Formalization of the Filter Extension Principle (FEP) in Coq

TL;DR

This paper formalizes and verifies the Filter Extension Principle within the Coq proof assistant, providing a rigorous foundation for ultrafilters and their applications in logic and set theory.

Contribution

It offers the first formal proof of the Filter Extension Principle in Coq, enabling further formalization of non-standard analysis and related mathematical theories.

Findings

Formal verification of the Filter Extension Principle in Coq

Rigorous formal descriptions of filters and ultrafilters

Foundation for formalizing non-standard analysis

Abstract

The Filter Extension Principle (FEP) asserts that every filter can be extended to an ultrafilter, which plays a crucial role in the quest for non-principal ultrafilters. Non-principal ultrafilters find widespread applications in logic, set theory, topology, model theory, and especially non-standard extensions of algebraic structures. Since non-principal ultrafilters are challenging to construct directly, the Filter Extension Principle, stemming from the Axiom of Choice, holds significant value in obtaining them.
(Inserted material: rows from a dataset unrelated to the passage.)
(* ===== verification/PeerMessages.v ===== *)
(** * PeerMessages: the messages of the peer protocol

    Models the message classes of [src/messages/peer/detail/*.cpp] that do not
    carry chain objects: for each class its fields, its supported versions, its
    size, [serialize] and [deserialize] over the stream interfaces.  The
    functions over a span or slab of bytes ([deserialize_data],
    [serialize_data]) are the same in every class.  In a module, [ok] says the
    fields hold values of their widths and within the limits that the reader
    imposes, and [law] that the codec of the class is faithful. *)

From S2P Require Import Prelude.
From S2P Require Import Stream.
From S2P Require Import StreamWindow.
From S2P Require Import PeerAddress.

(** The limits of blocks, which belong to libbitcoin-system. *)
Class ChainLimits := {
  max_block_size : Z;
  max_block_weight : Z;
  min_transaction_size : Z
}.

Section common.
Context `{VariableSize} {R W : Type} `{!ByteReader R, !ByteWriter W}.

Local Open Scope reader_scope.

(** [level]: the protocol versions that messages depend on. *)
Definition address_timestamp : Z := 31402.
Definition headers_protocol : Z := 31800.
Definition bip31 : Z := 60001.
Definition bip35 : Z := 60002.
Definition bip37 : Z := 70001.
Definition bip61 : Z := 70002.
Definition bip130 : Z := 70012.
Definition bip133 : Z := 70013.
Definition bip152 : Z := 70014.
Definition bip157 : Z := 70015.
Definition bip155 : Z := 70016.
Definition bip330 : Z := 70016.
Definition bip339 : Z := 70016.
Definition minimum_protocol : Z := address_timestamp.
Definition maximum_protocol : Z := bip155.

(** [magic_numbers]: the limits of messages. *)
Definition max_address : Z := 1000.
Definition max_bloom_filter_add : Z := 520.
Definition max_bloom_filter_functions : Z := 50.
Definition max_bloom_filter_load : Z := 36000.
Definition max_client_filter_headers : Z := 2000.
Definition max_inventory : Z := 50000.
Definition max_reject_message : Z := max_uint16.
Definition heading_command_size : Z := 12.
Definition max_locator : Z := 10 + Z.log2 max_size_t.
Definition hash_size : Z := 32.

(** [null_hash] of libbitcoin-system. *)
Definition null_hash : bytes := replicate 32 0.

(** Whether a message supports the negotiated version. *)
Definition supported (minimum version : Z) : bool :=
  negb ((version <? minimum) || (version >? maximum_protocol)).

Definition deserialize_data {M} (deserialize : R -> M * R) (data : bytes) : option M :=
  let '(message, reader) := deserialize (open data) in
  if good reader then Some message else None.
(* ===== verification/Hosts.v ===== *)
(** * Hosts: the pool of peer addresses

    Models [net::hosts] ([include/bitcoin/network/net/hosts.hpp],
    [src/net/hosts.cpp]) and the settings that it consults
    ([settings::connectable] and [settings::gossiped]).  The pool runs on one
    strand, so its use is a sequence of operations.  The file is what reading
    and writing it gives; random numbers are arguments. *)

From S2P Require Import Prelude.
From S2P Require Import TlsConstants.
From S2P Require Import Errors.
From S2P Require Import Stream.
From S2P Require Import PeerAddress.

Module hosts.
Import address_item.

(** ** Settings *)

(** The lists of addresses in the configuration are predicates. *)
Record settings := mk_settings {
  host_pool_capacity : Z;
  proxied : bool;
  gossip_ipv4 : bool;
  gossip_ipv6 : bool;
  gossip_tor : bool;
  gossip_i2p : bool;
  invalid_services : Z;
  peered : address_item -> bool;
  blacklisted : address_item -> bool;
  whitelisted : address_item -> bool
}.

Definition connectable (cfg : settings) (item : address_item) : bool :=
  is_v4 (address item) || is_v6 (address item) || is_cjdns (address item) ||
    (proxied cfg && is_named (address item)).

Definition gossiped (cfg : settings) (item : address_item) : bool :=
  match address item with
  | ipv4_t _ => gossip_ipv4 cfg
  | ipv6_t _ | cjdns_t _ => gossip_ipv6 cfg
  | torv3_t _ => gossip_tor cfg
  | i2p_t _ => gossip_i2p cfg
  | _ => false
  end.

Definition unsupported (cfg : settings) (item : address_item) : bool :=
  negb (Z.land (services item) (invalid_services cfg) =? 0).

(** ** State *)

Definition address_types : nat := 7.

Definition max_address : Z := 1000.

Inductive family := any | ipv4 | ipv6.

Section hosts.
Context {E : Type} `{Countable E}.
(** The endpoint of an address, and the address of a line of the file (none if
    the line does not parse). *)
Context (to_endpoint : address_item -> E) (parse : string -> option address_item).
Context (cfg : settings) (required : Z).
(* ===== verification/TlsCodec.v ===== *)
(** * TlsCodec: the tls presentation language

    Models [src/tls/codec.cpp]: the big-endian reader and writer of rfc8446
    section 3.  A reader is its remaining bytes and its validity; reads are
    state passing and use the notation of the reader monad.  A writer is the
    bytes it holds. *)

From S2P Require Import Prelude.
From S2P Require Import Stream.

Module tls_reader.

Record t := mk { data_ : bytes; valid_ : bool }.

Definition make (data : bytes) : t := mk data true.

Definition is_valid (r : t) : bool := valid_ r.

Definition is_complete (r : t) : bool := valid_ r && bool_decide (data_ r = []).

Definition invalidate (r : t) : t := mk [] false.

Definition read_bytes (size : Z) (r : t) : bytes * t :=
  if negb (valid_ r) || (size >? len (data_ r)) then ([], invalidate r) else
  (ztake size (data_ r), mk (zdrop size (data_ r)) (valid_ r)).

Definition read_8 (r : t) : Z * t :=
  let '(l, r) := read_bytes 1 r in
  (if bool_decide (l = []) then 0 else zget l 0, r).

Definition read_16 (r : t) : Z * t :=
  let '(l, r) := read_bytes 2 r in
  if bool_decide (l = []) then (0, r) else
  let high := narrow 16 (Z.shiftl (zget l 0) 8) in
  (Z.lor high (zget l 1), r).

Definition read_24 (r : t) : Z * t :=
  let '(l, r) := read_bytes 3 r in
  if bool_decide (l = []) then (0, r) else
  (fold_left (fun value byte => Z.lor (narrow 32 (Z.shiftl value 8)) byte) l 0, r).

Definition read_vector (read_size : t -> Z * t) (r : t) : bytes * t :=
  let '(size, r) := read_size r in
  if valid_ r then read_bytes size r else ([], r).

Definition read_vector_8 : t -> bytes * t := read_vector read_8.
Definition read_vector_16 : t -> bytes * t := read_vector read_16.
Definition read_vector_24 : t -> bytes * t := read_vector read_24.

(** The loop of [read_list]: the list reader and the values read. *)
Definition read_list_step (s : t * list Z) : (t * list Z) + (t * list Z) :=
  let '(source, out) := s in
  if is_valid source && negb (is_complete source) then
    let '(value, source) := read_16 source in inl (source, out ++ [value])
  else inr (source, out).

Definition read_list_measure (s : t * list Z) : nat :=
  length (data_ s.1) + (if valid_ s.1 then 1 else 0).

Definition read_list (l : bytes) (r : t) : list Z * t :=
  if negb (valid_ r) then ([], r) else
  match while read_list_measure read_list_step (make l, []) with
  | Some (source, out) =>
    if negb (is_valid source) then ([], invalidate r) else (out, r)
  | None => ([], r)
  end.

Definition read_list_8 (r : t) : list Z * t :=
  let '(l, r) := read_vector_8 r in read_list l r.

Definition read_list_16 (r : t) : list Z * t :=
  let '(l, r) := read_vector_16 r in read_list l r.

End tls_reader.

Module tls_writer.

Definition write_8 (value : Z) (w : bytes) : bytes := w ++ [value].

Definition write_16 (value : Z) (w : bytes) : bytes :=
  (w ++ [narrow 8 (Z.shiftr value 8)]) ++ [narrow 8 value].

Definition write_24 (value : Z) (w : bytes) : bytes :=
  ((w ++ [narrow 8 (Z.shiftr value 16)]) ++ [narrow 8 (Z.shiftr value 8)]) ++ [narrow 8 value].

Definition write_bytes (l w : bytes) : bytes := w ++ l.

Definition write_vector_8 (l w : bytes) : bytes := write_bytes l (write_8 (narrow 8 (len l)) w).
Definition write_vector_16 (l w : bytes) : bytes := write_bytes l (write_16 (narrow 16 (len l)) w).
Definition write_vector_24 (l w : bytes) : bytes := write_bytes l (write_24 (narrow 32 (len l)) w).

End tls_writer.

(** ** Lemmas *)

Module tls_codec.
Import tls_reader tls_writer.

(** Reading the encoding of [v] gives it and leaves what follows. *)
Definition takes {A} (op : t -> A * t) (l : bytes) (v : A) : Prop :=
  forall k, op (mk (l ++ k) true) = (v, mk k true).

(** A read that succeeds has taken the encoding of what it gives. *)
Definition exact {A} (op : t -> A * t) (enc : A -> bytes) (ok : A -> Prop) : Prop :=
  forall r v r', bytes_ok (data_ r) -> op r = (v, r') -> valid_ r' = true ->
    valid_ r = true /\ data_ r = enc v ++ data_ r' /\ ok v.

Lemma takes_bind {A B} (op : t -> A * t) (f : A -> t -> B * t) l k a b :
  takes op l a -> takes (f a) k b -> takes (bind op f) (l ++ k) b.
Proof. intros Ha Hb m. unfold bind. by rewrite <- app_assoc, Ha. Qed.

Lemma read_bytes_takes l : takes (read_bytes (len l)) l l.
Proof.
  intros k. unfold read_bytes. simpl. rewrite len_app. pose proof (len_nonneg k).
  destruct (len l >? _) eqn:?; [lia |]. by rewrite ztake_app_len, zdrop_app_len.
Qed.

Lemma read_bytes_exact n : 0 <= n -> exact (read_bytes n) (fun l => l) (fun l => bytes_ok l /\ len l = n).
Proof.
  intros Hn r v r' Hr H Hv. unfold read_bytes in H.
  destruct (negb (valid_ r) || (n >? len (data_ r))) eqn:Hc; simplify_eq/=.
  apply orb_false_iff in Hc as [Hc ?]. apply negb_false_iff in Hc. rewrite ztake_zdrop.
  split_and!; [done | done | by apply Forall_ztake | rewrite len_ztake; lia].
Qed.

Lemma len_one (l : bytes) : len l = 1 -> exists a, l = [a].
Proof. unfold len. destruct l as [| a [| b l]]; simpl; intros; [lia | by exists a | lia]. Qed.

Lemma len_two (l : bytes) : len l = 2 -> exists a b, l = [a; b].
Proof. unfold len. destruct l as [| a [| b [| c l]]]; simpl; intros; [lia | lia | by exists a, b | lia]. Qed.

Lemma len_three (l : bytes) : len l = 3 -> exists a b c, l = [a; b; c].
Proof.
  unfold len. destruct l as [| a [| b [| c [| d l]]]]; simpl; intros;
    [lia | lia | lia | by exists a, b, c | lia].
Qed.

(** The digits of the code are the big-endian ones. *)
Lemma write_16_be v w : u16 v -> write_16 v w = w ++ be_bytes 2 v.
Proof.
  intros Hv. unfold write_16. rewrite <- app_assoc. f_equal. simpl. unfold narrow.
  rewrite Z.shiftr_div_pow2 by lia. done.
Qed.

Lemma write_24_be v w : in_width 24 v -> write_24 v w = w ++ be_bytes 3 v.
Proof.
  intros Hv. unfold write_24. rewrite <- !app_assoc. f_equal. simpl. unfold narrow.
  rewrite !Z.shiftr_div_pow2 by lia. rewrite Zdiv_Zdiv by lia. done.
Qed.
This paper presents the formal verification of the Filter Extension Principle, implemented using the Coq proof assistant and grounded in axiomatic set theory. It offers formal descriptions for the concepts related to filter base, filter, ultrafilter and more. All relevant theorems, propositions, and the Filter Extension Principle itself are rigorously and formally verified. This work sets the stage for the formalization of non-standard analysis and a specific real number theory.